Per approfondire il significato dello studio e i risultati, abbiamo rivolto alcune domande ad Alessandra Vultaggio, allergologa e immunologa clinica all’Ospedale Careggi di Firenze, professore associato presso l’Università di Firenze, che ha partecipato allo studio.

Potrebbe sintetizzare i risultati di questo studio e qual è il significato nella pratica clinica?
«Lo studio mostra come il trattamento con mepolizumab, anticorpo monoclonale mirato contro l’interleuchina-5, impiegato nel trattamento della rinosinusite cronica con poliposi nasale, abbia determinato non solo il controllo dei sintomi della malattia, ma anche un ripristino delle alterazioni del tessuto nasale. Nello studio in questione abbiamo trattato per circa sette mesi i nostri pazienti con l’anticorpo monoclonale mepolizumab e abbiamo analizzato la sua capacità di modificare l’infiammazione che normalmente è presente a livello del tessuto del polipo nasale. Il farmaco si è dimostrato in grado di ridurre il numero delle cellule infiammatorie (eosinofili) presenti, ovvero quelle con maggiore capacità di danneggiare il tessuto, di ridurre l’edema, cioè la quantità di liquido presente nel tessuto infiammato e la produzione di secrezioni mucose nel paziente con poliposi nasale. È dunque in grado di combinare l’efficacia clinica e quella biologica: così si capisce come e perché il farmaco funzioni, riducendo il processo infiammatorio e non solo i sintomi».

Quale impiego potrebbe avere e quali pazienti ne potranno beneficiare?
«È un farmaco indicato per pazienti con poliposi nasale isolata o associata ad asma. Consente di “spegnere” la reazione infiammatoria che sta alla base di molte forme gravi di asma e della formazione di polipi nasali legati alla rinosinusite cronica. Si può dunque utilizzare per entrambe le tipologie di pazienti che hanno un’infiammazione di tipo eosinofilico, individuando gli eosinofili nel sangue. È indicato anche per i pazienti che hanno già subito un trattamento chirurgico di asportazione dei polipi».

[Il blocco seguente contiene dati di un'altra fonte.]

(* ===== verification/EventCycle.v ===== *)
(** The worker's cycle as a whole: the scheduler of [src/coro/sched.c], the event table of
    [src/event.c] and the wrapped calls of [src/syscall_hook.c] together.

    The state of the scheduler's machine is extended by the event table and by what each
    suspended coroutine will do when it continues: [waits] gives, for a coroutine inside a
    wrapped call, the descriptor and the event it has registered and will unregister first.
    The descriptors that one [epoll_wait] reports are arbitrary: any distinct ones of those
    the kernel watches, in any order. *)

From stdpp Require Import base gmap list numbers strings sets.
From Stdlib Require Import ZArith Lia.
From S2P Require Import Prelude Event SyscallHook SyscallHookProps.
From S2P Require Import ListHead Memcache RbTree RbRep RbInsert RbErase RbEraseColor RbProps.
From S2P Require Import Sched SchedSearch SchedInv SchedLists SchedOps SchedSteps SchedProps SchedDemo.

Record cycle : Type := Cycle { mach : machine; table : event_loop; waits : gmap Z (Z * Z) }.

Questo farmaco potrebbe prevenire l’intervento chirurgico di asportazione dei polipi?
«Assolutamente sì, in quanto il farmaco è in grado di modificare la storia di questi pazienti e, nei casi di necessità, allungare l’intervallo tra un intervento e l’altro. In molti casi il polipo, dopo il trattamento, scompare definitivamente (15% dei pazienti), ma dobbiamo proseguire la cura per evitare che il polipo si riformi».

Questa patologia colpisce indifferentemente uomini e donne? Possiamo definirla “invalidante”?
«Direi che colpisce entrambi i sessi, con caratteristiche sovrapponibili negli uomini e nelle donne. È certamente una patologia invalidante perché provoca una costante ostruzione nasale e può peggiorare la sintomatologia dell’asma. Abbiamo dei questionari che possono attestare la gravità della malattia, evidenziando sia i sintomi diurni che notturni».

Come viene somministrato il farmaco e in quanto tempo agisce?
«Già i primi benefici si possono evidenziare dopo un mese di trattamento. A mano a mano che proseguiamo, maggiore è la risposta clinica, essendo il farmaco in grado di agire su più bersagli, alcuni più facilmente modulabili in tempi brevi, altri che invece richiedono tempi più lunghi, almeno di sei mesi. Si è visto all’analisi microscopica che, grazie al trattamento con mepolizumab, si riesce a riparare il tessuto di rivestimento delle cavità nasali. Prima della terapia, infatti, l’epitelio risultava danneggiato e pieno di cellule infiammatorie; dopo il trattamento, mostrava una struttura rigenerata e fisiologicamente normale. Questo significa che, oltre a ridurre l’infiammazione, mepolizumab contribuisce a ristabilire l’integrità del tessuto e a migliorare il funzionamento delle vie respiratorie superiori. È un risultato molto rilevante, perché ci fa comprendere che intervenire precocemente sui meccanismi biologici alla base della malattia può cambiarne il decorso. E questo apre la strada a nuovi studi e a un approccio terapeutico sempre più mirato ed efficace».